Focus on Customer Service Podcast
About This Show
The “Focus on Customer Service” podcast features brands who are offering amazing customer service via social media. It is hosted by Dan Gingiss (@dgingiss) and Dan Moriarty (@iamdanmoriarty).
Lots of people are talking about content and marketing on social media, but this podcast will focus on the other side of social that many brands overlook – customer service.
At first only the channel of last resort – when other service channels failed – social media is quickly becoming the channel of first resort for many customers, requiring companies to be as prepared on social as they are in the call center, on e-mail, or click-to-chat.
The goals for this podcast are to:
• Learn from other brands that we think are doing social care well
• Share learnings with you
• Increase the overall competency of the industry in the social care space
And here’s the twist: YOU pick the guests. Brands must be nominated to appear on the show by one of their own customers, via our hashtag #FOCS, which stands for Focus on Customer Service.
Most Recent Episode
Episode 42 - Solving Problems for Both Customers and Companies
2 days ago
As a young entrepreneur, Davy Kestens didn’t quite know what to do when Volkswagen called and was interested in becoming his first big customer.
“When you’re a one-man show, you try to do everything you can to not come across as a one-man show,” Kestens recalls. That “failed miserably of course,” he adds.
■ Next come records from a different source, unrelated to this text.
(** [s.split(sep)] for a one-character separator. *)
Fixpoint split_chars (sep : ascii) (cur : list ascii) (s : list ascii) : list (list ascii) :=
  match s with
  | [] => [rev cur]
  | c :: s' =>
      if Ascii.eqb c sep then rev cur :: split_chars sep [] s'
      else split_chars sep (c :: cur) s'
  end.

Definition split (sep : ascii) (s : string) : list string :=
  map string_of_list_ascii (split_chars sep [] (list_ascii_of_string s)).

Definition is_digit (c : ascii) : bool :=
  let n := nat_of_ascii c in (48 <=? n)%nat && (n <=? 57)%nat.

Definition is_lower (c : ascii) : bool :=
  let n := nat_of_ascii c in (97 <=? n)%nat && (n <=? 122)%nat.

Definition is_upper (c : ascii) : bool :=
  let n := nat_of_ascii c in (65 <=? n)%nat && (n <=? 90)%nat.

(** [str.isspace] on one character: the ASCII white space, the separators
    28..31, NEL and the no-break space. *)
Definition is_space (c : ascii) : bool :=
  let n := nat_of_ascii c in
  ((9 <=? n)%nat && (n <=? 13)%nat) || ((28 <=? n)%nat && (n <=? 32)%nat)
  || (n =? 133)%nat || (n =? 160)%nat.

Definition lower (c : ascii) : ascii :=
  if is_upper c then ascii_of_nat (nat_of_ascii c + 32) else c.

Definition lower_str (s : list ascii) : list ascii := map lower s.

(** [int(s)] for a string of decimal digits.  The interpreter's limit on
    the length of the string (4300 digits unless raised) is left out. *)
Definition int_of_digits (s : list ascii) : N :=
  fold_left (fun acc c => (10 * acc + N.of_nat (nat_of_ascii c - 48))%N) s 0%N.

(** [str.isprintable] on one character. *)
Definition is_printable (c : ascii) : bool :=
  let n := nat_of_ascii c in
  ((32 <=? n)%nat && (n <=? 126)%nat) || ((161 <=? n)%nat && negb (n =? 173)%nat).

Definition hex_digit (n : nat) : ascii :=
  nth n (list_ascii_of_string "0123456789abcdef") "0"%char.

(** One character of [repr(s)] between the quotes [quote]. *)
Definition repr_char (quote c : ascii) : string :=
  if Ascii.eqb c quote || Ascii.eqb c "092"%char then String "092"%char (String c "")
  else if Ascii.eqb c "009"%char then String "092"%char "t"
  else if Ascii.eqb c "010"%char then String "092"%char "n"
  else if Ascii.eqb c "013"%char then String "092"%char "r"
  else if is_printable c then String c ""
  else
    let n := nat_of_ascii c in
    String "092"%char (String "x" (String (hex_digit (n / 16)) (String (hex_digit (n mod 16)) ""))).

(** [repr(s)]: double quotes when [s] holds a single quote and no double
    quote, single quotes otherwise. *)
Definition repr (s : string) : string :=
  let cs := list_ascii_of_string s in
  let quote :=
    if existsb (Ascii.eqb "039"%char) cs && negb (existsb (Ascii.eqb "034"%char) cs)
    then "034"%char else "039"%char in
  String quote (join "" (map (repr_char quote) cs) +:+ String quote "").

Fixpoint lstrip (s : list ascii) : list ascii :=
  match s with
  | c :: s' => if is_space c then lstrip s' else s
  | [] => []
  end.

(** [s.strip()] *)
Definition strip (s : string) : string :=
  string_of_list_ascii (rev (lstrip (rev (lstrip (list_ascii_of_string s))))).

End Py.
Export Py.

(** ** The [re] module: a backtracking matcher

    Patterns are written as syntax trees that follow the pattern text piece by
    piece.  Matching is greedy and tries alternatives left to right, as
    Python's engine does; a group records the text its last match spanned. *)

Module Re.

Inductive regex : Type :=
| Eps
| Chr (p : ascii -> bool)
| Cat (r1 r2 : regex)
| Alt (r1 r2 : regex)
| Star (r : regex)
| Grp (name : string) (r : regex).

Definition captures := list (string * list ascii).

Fixpoint run {A} (r : regex) (s : list ascii) (caps : captures)
    (k : list ascii -> captures -> option A) : option A :=
  match r with
  | Eps => k s caps
  | Chr p =>
      match s with
      | c :: s' => if p c then k s' caps else None
      | [] => None
      end
  | Cat r1 r2 => run r1 s caps (fun s1 c1 => run r2 s1 c1 k)
  | Alt r1 r2 =>
      match run r1 s caps k with
      | Some x => Some x
      | None => run r2 s caps k
      end
  | Star r1 =>
      (fix loop (n : nat) (s : list ascii) (caps : captures) {struct n} : option A :=
         match n with
         | O => k s caps
         | S n' =>
             match run r1 s caps
                     (fun s1 c1 =>
                        if (length s1 <? length s)%nat then loop n' s1 c1 else None) with
             | Some x => Some x
             | None => k s caps
             end
         end) (length s) s caps
  | Grp name r1 =>
      run r1 s caps
        (fun s1 c1 => k s1 ((name, take (length s - length s1) s) :: c1))
  end.

Definition Opt (r : regex) : regex := Alt r Eps.
Definition Plus (r : regex) : regex := Cat r (Star r).

Fixpoint Seq (rs : list regex) : regex :=
  match rs with
  | [] => Eps
  | [r] => r
  | r :: rs' => Cat r (Seq rs')
  end.

Fixpoint Any (rs : list regex) : regex :=
  match rs with
  | [] => Chr (fun _ => false)
  | [r] => r
  | r :: rs' => Alt r (Any rs')
  end.

(** A literal character, and a literal text, with or without [re.IGNORECASE]. *)
Definition Lit (c : ascii) : regex := Chr (Ascii.eqb c).
Definition LitI (c : ascii) : regex := Chr (fun x => Ascii.eqb (lower x) (lower c)).
Definition Text (s : string) : regex := Seq (map Lit (list_ascii_of_string s)).
Definition TextI (s : string) : regex := Seq (map LitI (list_ascii_of_string s)).

Definition one_of (cs : string) (c : ascii) : bool :=
  existsb (Ascii.eqb c) (list_ascii_of_string cs).

(** [pattern.fullmatch(s)]: the groups of the match, if the whole of [s] matches. *)
Definition fullmatch (r : regex) (s : string) : option captures :=
  run r (list_ascii_of_string s) []
    (fun rest caps => match rest with [] => Some caps | _ => None end).

Fixpoint search_from (r : regex) (s : list ascii) : option captures :=
  match run r s [] (fun _ caps => Some caps) with
  | Some caps => Some caps
  | None =>
      match s with
      | [] => None
      | _ :: s' => search_from r s'
      end
  end.

(** [re.search(pattern, s)]: the groups of the leftmost match. *)
Definition search (r : regex) (s : string) : option captures :=
  search_from r (list_ascii_of_string s).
Kestens, the founder and CEO of customer service platform Sparkcentral, now leads a 100-person company based in Silicon Valley and his native Belgium. Sparkcentral seeks to “optimize the customer service experience and customer engagement workflows over social media and mobile messaging channels,” says Kestens.
Today, as social care has migrated from the Marketing department to Customer Service (“75% of our customers live in the contact center,” Kestens reports) the focus is more operational – and that means convincing executives that putting resources behind a comparatively small customer service channel is a good idea.
“Even though the volumes are fairly low, there’s [something] to be said about the ROI in regards to saving money, preventing people from actually calling and using the more expensive communication channels within your contact center,” says Kestens, adding that social media usually represents “less than 2%” of all customer service. “Companies are starting to realize that it’s a leading indicator of a much larger problem or a much larger opportunity.”
So what does he tell the C-level executives that he meets? “It’s not about social care. It’s not about Twitter. It’s not about Facebook. Stop thinking about those channels as a new problem to solve… [these are] merely the most prominent examples of how the expectations and the behavior of the modern consumer has changed.”
Kestens explains that customers have flocked to social media to circumvent an archaic telephone customer service model that “has been broken for the last few decades”.
“Social was the first wave of that,” he says. “Now the whole mobile messaging explosion worldwide is the second wave of that. But it’s not going to stop there. It’s really about the way consumers communicate has shifted, and their expectations that come along with that.” They key for companies, he adds, is “to reduce the amount of effort that customers have to put in to get issues resolved”.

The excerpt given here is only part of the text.